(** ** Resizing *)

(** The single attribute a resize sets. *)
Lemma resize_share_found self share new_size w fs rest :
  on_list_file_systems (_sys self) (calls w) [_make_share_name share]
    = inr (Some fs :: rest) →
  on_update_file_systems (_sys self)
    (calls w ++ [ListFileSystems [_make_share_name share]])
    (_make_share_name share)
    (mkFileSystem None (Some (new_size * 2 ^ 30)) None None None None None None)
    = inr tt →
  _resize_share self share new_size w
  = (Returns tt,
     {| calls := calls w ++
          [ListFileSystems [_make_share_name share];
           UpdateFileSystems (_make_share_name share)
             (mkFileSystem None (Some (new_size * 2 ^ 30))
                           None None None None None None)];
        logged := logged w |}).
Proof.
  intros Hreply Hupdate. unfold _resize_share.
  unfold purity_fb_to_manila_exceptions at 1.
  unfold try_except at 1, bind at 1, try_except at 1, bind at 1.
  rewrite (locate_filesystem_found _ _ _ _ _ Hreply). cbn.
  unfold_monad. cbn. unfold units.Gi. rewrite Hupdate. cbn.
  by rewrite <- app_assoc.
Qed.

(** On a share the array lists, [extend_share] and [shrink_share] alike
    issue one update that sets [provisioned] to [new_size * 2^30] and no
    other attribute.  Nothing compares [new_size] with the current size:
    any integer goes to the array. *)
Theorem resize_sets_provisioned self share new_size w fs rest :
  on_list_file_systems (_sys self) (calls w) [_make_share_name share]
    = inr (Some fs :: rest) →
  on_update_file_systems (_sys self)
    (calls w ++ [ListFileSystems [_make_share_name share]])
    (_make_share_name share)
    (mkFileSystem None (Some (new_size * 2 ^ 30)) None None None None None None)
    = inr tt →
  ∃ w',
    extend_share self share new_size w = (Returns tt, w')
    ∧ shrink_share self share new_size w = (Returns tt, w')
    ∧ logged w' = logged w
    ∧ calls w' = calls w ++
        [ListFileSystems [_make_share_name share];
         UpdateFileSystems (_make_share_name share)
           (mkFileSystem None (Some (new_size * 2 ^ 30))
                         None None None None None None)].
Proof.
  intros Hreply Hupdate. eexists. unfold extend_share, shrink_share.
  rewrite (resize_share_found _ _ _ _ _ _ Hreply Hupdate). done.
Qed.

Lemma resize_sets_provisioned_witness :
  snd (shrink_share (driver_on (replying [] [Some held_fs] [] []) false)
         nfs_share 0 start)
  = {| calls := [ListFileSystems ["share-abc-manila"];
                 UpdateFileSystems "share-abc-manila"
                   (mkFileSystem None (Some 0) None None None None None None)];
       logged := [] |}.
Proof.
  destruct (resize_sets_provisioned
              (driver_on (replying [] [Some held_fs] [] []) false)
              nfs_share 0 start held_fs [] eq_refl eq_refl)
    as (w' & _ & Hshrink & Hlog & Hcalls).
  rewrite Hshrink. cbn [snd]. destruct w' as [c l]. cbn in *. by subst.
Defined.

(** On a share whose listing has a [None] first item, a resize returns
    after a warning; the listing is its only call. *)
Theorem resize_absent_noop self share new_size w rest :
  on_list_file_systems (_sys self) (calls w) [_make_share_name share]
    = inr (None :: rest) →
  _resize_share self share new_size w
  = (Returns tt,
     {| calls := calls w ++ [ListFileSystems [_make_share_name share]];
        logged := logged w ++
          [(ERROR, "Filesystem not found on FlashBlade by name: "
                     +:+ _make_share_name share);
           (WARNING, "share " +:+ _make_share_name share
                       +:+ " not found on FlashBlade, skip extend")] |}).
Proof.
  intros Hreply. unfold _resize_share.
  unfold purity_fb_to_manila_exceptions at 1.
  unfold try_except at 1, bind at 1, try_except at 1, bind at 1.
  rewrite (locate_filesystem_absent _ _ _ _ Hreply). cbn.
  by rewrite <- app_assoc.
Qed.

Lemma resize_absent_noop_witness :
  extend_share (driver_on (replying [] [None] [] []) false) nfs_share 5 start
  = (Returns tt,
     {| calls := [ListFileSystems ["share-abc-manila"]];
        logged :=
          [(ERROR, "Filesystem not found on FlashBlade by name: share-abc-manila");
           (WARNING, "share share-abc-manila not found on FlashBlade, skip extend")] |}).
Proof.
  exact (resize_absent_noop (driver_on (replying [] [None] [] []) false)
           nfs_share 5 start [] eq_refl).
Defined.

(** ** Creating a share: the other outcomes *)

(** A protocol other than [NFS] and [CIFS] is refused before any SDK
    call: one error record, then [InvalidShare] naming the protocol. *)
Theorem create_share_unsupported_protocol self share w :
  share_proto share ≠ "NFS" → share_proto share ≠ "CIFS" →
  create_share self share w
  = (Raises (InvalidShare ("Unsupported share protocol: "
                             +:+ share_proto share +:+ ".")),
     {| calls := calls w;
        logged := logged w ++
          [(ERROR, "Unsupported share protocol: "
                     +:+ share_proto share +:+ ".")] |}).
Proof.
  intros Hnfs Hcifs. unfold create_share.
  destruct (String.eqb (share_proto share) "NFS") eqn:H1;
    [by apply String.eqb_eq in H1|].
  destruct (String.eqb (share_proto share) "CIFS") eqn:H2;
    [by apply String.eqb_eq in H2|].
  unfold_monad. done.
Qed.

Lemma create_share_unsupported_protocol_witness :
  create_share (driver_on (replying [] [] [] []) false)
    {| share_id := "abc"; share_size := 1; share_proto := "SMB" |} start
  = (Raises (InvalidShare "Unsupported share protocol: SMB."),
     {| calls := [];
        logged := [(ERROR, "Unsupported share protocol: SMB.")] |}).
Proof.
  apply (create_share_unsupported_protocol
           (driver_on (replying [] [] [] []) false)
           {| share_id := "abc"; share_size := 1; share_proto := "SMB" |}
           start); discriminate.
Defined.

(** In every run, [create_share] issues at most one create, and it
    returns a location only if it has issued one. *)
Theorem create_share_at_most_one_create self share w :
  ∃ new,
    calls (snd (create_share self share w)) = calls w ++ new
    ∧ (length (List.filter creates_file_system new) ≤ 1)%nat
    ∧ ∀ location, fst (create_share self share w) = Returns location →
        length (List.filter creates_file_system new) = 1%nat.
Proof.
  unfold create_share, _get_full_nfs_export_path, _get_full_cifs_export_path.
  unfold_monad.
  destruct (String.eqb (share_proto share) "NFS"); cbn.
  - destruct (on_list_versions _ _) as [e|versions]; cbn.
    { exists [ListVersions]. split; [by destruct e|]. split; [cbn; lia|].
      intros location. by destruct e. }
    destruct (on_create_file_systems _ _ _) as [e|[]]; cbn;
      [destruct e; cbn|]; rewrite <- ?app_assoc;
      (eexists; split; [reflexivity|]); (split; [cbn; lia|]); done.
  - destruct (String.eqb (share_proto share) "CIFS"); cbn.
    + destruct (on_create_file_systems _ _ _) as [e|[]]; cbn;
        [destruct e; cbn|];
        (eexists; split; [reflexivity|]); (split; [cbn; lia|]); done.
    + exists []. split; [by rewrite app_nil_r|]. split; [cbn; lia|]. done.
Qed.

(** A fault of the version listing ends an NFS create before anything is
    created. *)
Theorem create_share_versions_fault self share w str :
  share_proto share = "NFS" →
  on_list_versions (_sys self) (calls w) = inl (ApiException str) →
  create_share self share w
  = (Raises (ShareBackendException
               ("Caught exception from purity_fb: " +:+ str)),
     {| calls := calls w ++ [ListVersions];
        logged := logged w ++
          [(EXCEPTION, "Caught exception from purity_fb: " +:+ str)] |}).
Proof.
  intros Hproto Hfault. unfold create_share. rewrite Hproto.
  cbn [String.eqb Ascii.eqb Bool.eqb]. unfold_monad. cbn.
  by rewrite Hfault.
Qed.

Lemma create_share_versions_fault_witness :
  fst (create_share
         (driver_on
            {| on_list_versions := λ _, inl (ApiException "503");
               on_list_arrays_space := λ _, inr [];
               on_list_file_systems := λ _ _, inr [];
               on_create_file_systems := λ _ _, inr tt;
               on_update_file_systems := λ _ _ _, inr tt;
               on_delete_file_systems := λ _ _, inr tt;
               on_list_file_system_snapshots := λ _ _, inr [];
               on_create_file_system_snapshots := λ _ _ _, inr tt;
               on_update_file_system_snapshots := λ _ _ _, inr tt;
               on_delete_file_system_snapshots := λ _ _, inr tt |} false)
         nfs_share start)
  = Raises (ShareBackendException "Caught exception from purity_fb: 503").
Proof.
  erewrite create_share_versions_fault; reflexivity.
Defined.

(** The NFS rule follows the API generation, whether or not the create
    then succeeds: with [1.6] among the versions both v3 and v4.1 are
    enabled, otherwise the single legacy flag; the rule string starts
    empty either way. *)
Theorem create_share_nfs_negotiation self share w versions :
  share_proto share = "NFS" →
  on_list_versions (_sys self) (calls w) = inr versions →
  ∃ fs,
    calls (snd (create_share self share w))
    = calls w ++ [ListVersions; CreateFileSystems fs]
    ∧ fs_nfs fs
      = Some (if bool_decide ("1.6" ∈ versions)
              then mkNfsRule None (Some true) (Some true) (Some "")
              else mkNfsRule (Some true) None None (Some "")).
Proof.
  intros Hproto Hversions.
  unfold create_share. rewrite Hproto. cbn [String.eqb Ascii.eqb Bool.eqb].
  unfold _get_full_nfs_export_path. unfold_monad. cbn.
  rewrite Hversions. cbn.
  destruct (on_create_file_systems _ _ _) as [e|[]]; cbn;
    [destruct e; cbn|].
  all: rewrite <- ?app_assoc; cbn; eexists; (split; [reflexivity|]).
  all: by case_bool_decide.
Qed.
• • • • • • •
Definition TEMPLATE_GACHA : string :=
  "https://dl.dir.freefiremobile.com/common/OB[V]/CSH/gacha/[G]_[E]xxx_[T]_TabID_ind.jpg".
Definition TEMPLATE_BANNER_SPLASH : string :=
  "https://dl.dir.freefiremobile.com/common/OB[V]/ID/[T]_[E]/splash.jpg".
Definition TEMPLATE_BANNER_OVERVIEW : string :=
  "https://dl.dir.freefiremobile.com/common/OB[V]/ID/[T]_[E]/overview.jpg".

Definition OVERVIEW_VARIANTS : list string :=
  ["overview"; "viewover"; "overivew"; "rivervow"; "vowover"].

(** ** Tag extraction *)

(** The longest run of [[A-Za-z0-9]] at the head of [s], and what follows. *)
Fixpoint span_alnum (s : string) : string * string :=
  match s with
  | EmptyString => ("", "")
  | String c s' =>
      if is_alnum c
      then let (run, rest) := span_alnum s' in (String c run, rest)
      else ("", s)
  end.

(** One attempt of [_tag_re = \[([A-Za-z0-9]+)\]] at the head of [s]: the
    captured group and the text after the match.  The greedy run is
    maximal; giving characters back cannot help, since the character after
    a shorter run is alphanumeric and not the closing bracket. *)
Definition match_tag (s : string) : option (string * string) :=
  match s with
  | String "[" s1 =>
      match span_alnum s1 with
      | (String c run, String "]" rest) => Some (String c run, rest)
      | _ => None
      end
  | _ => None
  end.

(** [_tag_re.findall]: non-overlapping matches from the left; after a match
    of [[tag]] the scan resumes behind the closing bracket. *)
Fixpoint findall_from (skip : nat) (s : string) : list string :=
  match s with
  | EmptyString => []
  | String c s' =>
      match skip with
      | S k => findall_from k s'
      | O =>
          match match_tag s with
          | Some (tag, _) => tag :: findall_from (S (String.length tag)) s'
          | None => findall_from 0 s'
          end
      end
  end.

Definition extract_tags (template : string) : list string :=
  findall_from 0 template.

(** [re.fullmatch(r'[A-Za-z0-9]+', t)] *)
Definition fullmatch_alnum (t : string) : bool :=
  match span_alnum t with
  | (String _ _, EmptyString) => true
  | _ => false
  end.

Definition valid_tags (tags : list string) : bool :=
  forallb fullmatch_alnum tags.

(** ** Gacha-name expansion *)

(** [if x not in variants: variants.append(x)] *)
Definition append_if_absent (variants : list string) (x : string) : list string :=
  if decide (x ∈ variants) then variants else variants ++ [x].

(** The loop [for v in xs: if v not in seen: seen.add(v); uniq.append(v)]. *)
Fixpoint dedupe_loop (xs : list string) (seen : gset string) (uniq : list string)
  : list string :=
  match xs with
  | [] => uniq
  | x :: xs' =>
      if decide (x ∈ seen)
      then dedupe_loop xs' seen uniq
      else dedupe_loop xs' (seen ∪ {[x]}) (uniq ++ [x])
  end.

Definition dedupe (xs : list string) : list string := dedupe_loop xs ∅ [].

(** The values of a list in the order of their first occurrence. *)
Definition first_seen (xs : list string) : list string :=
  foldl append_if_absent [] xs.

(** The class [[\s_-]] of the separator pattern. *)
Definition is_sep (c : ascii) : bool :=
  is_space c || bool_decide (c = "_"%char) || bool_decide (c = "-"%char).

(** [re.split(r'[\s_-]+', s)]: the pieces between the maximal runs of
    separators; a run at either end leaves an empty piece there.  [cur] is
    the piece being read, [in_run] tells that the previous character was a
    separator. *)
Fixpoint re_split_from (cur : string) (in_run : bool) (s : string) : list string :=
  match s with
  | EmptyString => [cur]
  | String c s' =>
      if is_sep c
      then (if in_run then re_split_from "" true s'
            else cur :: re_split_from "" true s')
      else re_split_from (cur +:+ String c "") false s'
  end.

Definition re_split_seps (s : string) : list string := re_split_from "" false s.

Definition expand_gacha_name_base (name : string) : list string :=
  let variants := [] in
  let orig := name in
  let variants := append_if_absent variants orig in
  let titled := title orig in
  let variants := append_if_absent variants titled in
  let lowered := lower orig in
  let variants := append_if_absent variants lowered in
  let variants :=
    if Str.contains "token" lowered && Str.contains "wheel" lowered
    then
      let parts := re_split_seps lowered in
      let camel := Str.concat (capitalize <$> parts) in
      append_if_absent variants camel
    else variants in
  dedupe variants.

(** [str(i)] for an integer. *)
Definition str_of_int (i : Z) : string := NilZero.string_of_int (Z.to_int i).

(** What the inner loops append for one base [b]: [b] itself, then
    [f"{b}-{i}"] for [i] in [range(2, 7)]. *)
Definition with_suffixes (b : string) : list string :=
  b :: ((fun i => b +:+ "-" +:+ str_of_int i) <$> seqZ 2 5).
• • • • • • •
**Aim of the exercise**.
Report the lines above that have the word "head" in them.

**Answer section**.
(** The longest run of [[A-Za-z0-9]] at the head of [s], and what follows. *)
(** One attempt of [_tag_re = \[([A-Za-z0-9]+)\]] at the head of [s]: the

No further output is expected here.